When Jheri Neri thinks back to Thanksgiving dinner with his father, he remembers a couple bologna sandwiches and some Kool-Aid.
As an adult, he volunteers. This year, he’s planning to go to the Duke Energy Convention Center, which provides meals and clothing to people who need it and is home of the Fall Feast Coat Drive.
Neri, of Northside, is a member of the Ndé and Diné nations and the executive director of the Greater Cincinnati Native American Coalition. Instead of Thanksgiving, some native Americans recognize instead the National Day of Mourning.
Dating back to 1970, the National Day of Mourning started in Plymouth, Massachusetts, where indigenous people and their allies gather to commemorate the day.
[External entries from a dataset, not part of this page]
(** Fields of an object after some of them were changed. *)
Ltac fields := cbn [base_btf raw_data raw_data_swapped raw_size swapped_endian hdr types_data types_data_cap type_offs type_offs_cap nr_types start_id
  start_str_off strs strs_deduped btf_fd ptr_sz with_raw with_raw_size with_raw_swapped with_swapped with_offs with_hdr with_types with_strs with_deduped
  fst snd one a_types a_bytes a_strs a_swapped].

Lemma le_bytes_wrap n z : le_bytes n (wrap (8 * n) z) = le_bytes n z.
Proof. rewrite <- le_val_le_bytes. pose proof (le_bytes_le_val (le_bytes n z) (le_bytes_ok n z)) as E. by rewrite length_le_bytes in E. Qed.
Lemma words32_bytes ws : words32 ws = words_bytes false ((λ w, u32 w) <$> ws).
Proof. induction ws as [|w ws IH]; [done|]. cbn [fmap list_fmap words_bytes word_bytes]. rewrite <- IH. by rewrite (le_bytes_wrap 4 w : le_bytes 4 (u32 w) = _). Qed.
Lemma length_words32 ws : length (words32 ws) = (4 * length ws)%nat.
Proof. by rewrite words32_bytes, length_words_bytes, length_fmap. Qed.

(** Strings one after the other, from bytes that end with a terminator. *)
Lemma split_strs l : last l = Some 0 → ∃ strs, Forall nul_free strs ∧ l = flat strs.
Proof.
  induction l as [|c l IH]; [done|]. destruct (decide (l = [])) as [->|Hne].
  { intros [= ->]. exists [[]]. split; [|done]. apply Forall_singleton. apply not_elem_of_nil. }
  intros Hl. destruct IH as (strs & Hs & ->). { by destruct l. }
  destruct (decide (c = 0)) as [->|Hc].
  { exists ([] :: strs). split; [apply Forall_cons; split; [apply not_elem_of_nil|done]|]. by rewrite flat_cons. }
  destruct strs as [|s strs]; [done|]. exists ((c :: s) :: strs). rewrite !flat_cons. split; [|done].
  apply Forall_cons in Hs as [? ?]. apply Forall_cons. split; [|done]. unfold nul_free in *. rewrite not_elem_of_cons. by split.
Qed.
The day is meant to honor indigenous ancestors and native resilience, according to the United American Indians of New England (UAINE), which organizes the event.
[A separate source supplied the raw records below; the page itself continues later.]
(* ===== verification/BtfCopied.v ===== *)
(** * libbpf: what copying types does

    Every type that is copied from another object is the same type over there, up to
    the offsets of its names, which lead to the same strings, and the identifiers it
    refers to, which are moved behind the types that were there before. *)

From S2P Require Import Prelude Errno Bytes Hashmap Strset Heap Btf BtfSpec BtfTypes BtfRaw BtfAdd BtfBuild BtfOps BtfRun BtfCopy.
Local Open Scope Z_scope.

#[export] Instance dedup_keys : KeyClass btf_dedup_identity_hash_fn btf_dedup_equal_fn (λ k, k).
Proof. split; [|by intros ? ? ->]. intros k1 k2. unfold btf_dedup_equal_fn. apply Z.eqb_eq. Qed.

(** ** Which words of a type are names and identifiers *)

Definition members (first step : nat) (t : btf_type) : list nat := (λ i, first + step * i)%nat <$> seq 0 (Z.to_nat (btf_vlen t)).
Definition member_names (t : btf_type) : list nat :=
  match btf_kind t with
  | Some (BTF_KIND_STRUCT | BTF_KIND_UNION | BTF_KIND_ENUM64) => members 3 3 t
  | Some (BTF_KIND_ENUM | BTF_KIND_FUNC_PROTO) => members 3 2 t
  | _ => []
  end.
Definition names_of (t : btf_type) : list nat := 0%nat :: member_names t.
Definition ids_of (t : btf_type) : list nat :=
  match btf_kind t with
  | Some (BTF_KIND_FWD | BTF_KIND_CONST | BTF_KIND_VOLATILE | BTF_KIND_RESTRICT | BTF_KIND_PTR | BTF_KIND_TYPEDEF
         | BTF_KIND_FUNC | BTF_KIND_VAR | BTF_KIND_DECL_TAG | BTF_KIND_TYPE_TAG) => [2%nat]
  | Some BTF_KIND_ARRAY => [3%nat; 4%nat]
  | Some (BTF_KIND_STRUCT | BTF_KIND_UNION) => members 4 3 t
  | Some BTF_KIND_FUNC_PROTO => 2%nat :: members 4 2 t
  | Some BTF_KIND_DATASEC => members 3 3 t
  | _ => []
  end.

Lemma elem_of_members j first step t : j ∈ members first step t ↔ ∃ i : nat, j = (first + step * i)%nat ∧ (i < Z.to_nat (btf_vlen t))%nat.
Proof. unfold members. rewrite list_elem_of_fmap. setoid_rewrite elem_of_seq. split; intros (i & -> & H); exists i; (split; [done|lia]). Qed.
Lemma NoDup_members first step t : (0 < step)%nat → NoDup (members first step t).
Proof. intros Hs. apply NoDup_fmap_2, NoDup_seq. intros x y E. nia. Qed.
Lemma elements_members o (first k : nat) at_ size t : at_ = o + 4 * first → size = 4 * Z.of_nat k → elements at_ size (btf_vlen t) = (λ j : nat, o + 4 * j) <$> members first k t.
Proof. intros -> ->. unfold elements, members. rewrite <- list_fmap_compose. apply list_fmap_ext. intros i x _. cbn. lia. Qed.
It is, at its core, a demonstration, Neri says, and it’s about education. The elementary school story of pilgrims and Indians being friends for a meal is just that—a story.
Two histories, same events
When President Lincoln declared Thanksgiving a national holiday in 1863, it wasn’t about recognizing early European settlers arriving to his country. Instead, the day was intended to be one of reconciliation, to think about the soldiers lost during the Civil War and to pray for the nation’s healing, Neri says. But that’s a mighty dark story, and over the years, the history of Thanksgiving took on a variety of myths and stories—of the pilgrims and Indians sharing all their food and getting along with one another.
Consider how History.com tells the story: In 1620, the Mayflower traveled from Plymouth, England, to the tip of Cape Cod and across Massachusetts Bay, where those first colonists established a new Plymouth. That first winter was brutal, and about half of the original group survived. The following spring, helped arrived through the Wampanoag Indians, who brought Squanto to help.
Squanto (was) a member of the Pawtuxet tribe who had been kidnapped by an English sea captain and sold into slavery before escaping to London and returning to his homeland on an exploratory expedition. Squanto taught the Pilgrims, weakened by malnutrition and illness, how to cultivate corn, extract sap from maple trees, catch fish in the rivers and avoid poisonous plants.
This interchange between Native Americans and European colonists is one of the only examples of goodwill and kinship between the two groups, according to the website.
It’s a version of the story many have heard, one of helpfulness and harmony, of native people handing America over to the European immigrants to create their nation.
But more detailed accounts aren’t so rosy. David Silverman is a history professor for the Columbian College of Arts and Sciences in Washington, D.C. In an interview with Smithsonian Magazine about his book This Land Is Their Land: The Wampanoag Indians, Plymouth Colony, and the Troubled History of Thanksgiving, he said:
“No question about it, Wampanoag leader Ousamequin reached out to the English at Plymouth and wanted an alliance with them. But it’s not because he was innately friendly. It’s because his people have been decimated by an epidemic disease, and Ousamequin sees the English as an opportunity to fend off his tribal rebels. That’s not the stuff of Thanksgiving pageants.”
Native people in Cincinnati
Locally, Neri estimates that Native Americans make up less than 1% of Cincinnati’s population, though it used to be a metropolis for Native Americans. He points to the Treaty of Greenville, which settled the dispute between the United States and the Northwest Indian Confederation. The Indians gave up most of what would come to be Ohio, plus chunks of Indiana, Illinois, and Michigan. That treaty was signed by many tribes: Miami, Delaware, Ojibwa, Ottawa, Potawatomi, and Shawnee, according to Encyclopædia Britannica.
Neri estimates that 50 tribes used to call this part of Ohio home, and 10,000 native people had trade routes from Cincinnati to the east coast and into Texas.
“The Miami in Oklahoma are not from Oklahoma. They’re from here,” he says. “They were forcefully removed, and their land was stolen, and they built this city on it. Now people say there’s no natives in Ohio.”
A slight tweak to Thanksgiving
Neri doesn’t expect or ask millions of Americans to abandon their Thanksgiving traditions to make way for the National Day of Mourning. Instead, it’s about understanding all this history.
“There are many people who celebrate Christmas, and they celebrate with a secret elf and Santa, but they understand that it’s a myth. They understand that that story is not true,” he says. So if someone can celebrate Christmas as the spirt of Christmas and recognize that Santa isn’t real, the same should be true with Thanksgiving, he says. “You should be able to gather with your family, understand that the story isn’t true at all, and talk about what the story is and have those discussion.”
He understands that some want to abolish Thanksgiving all together, but he also understands that the day is a tradition that has stood for the last 150 years. The goal isn’t to stop celebrating, but to change what’s being celebrated—and its motivation.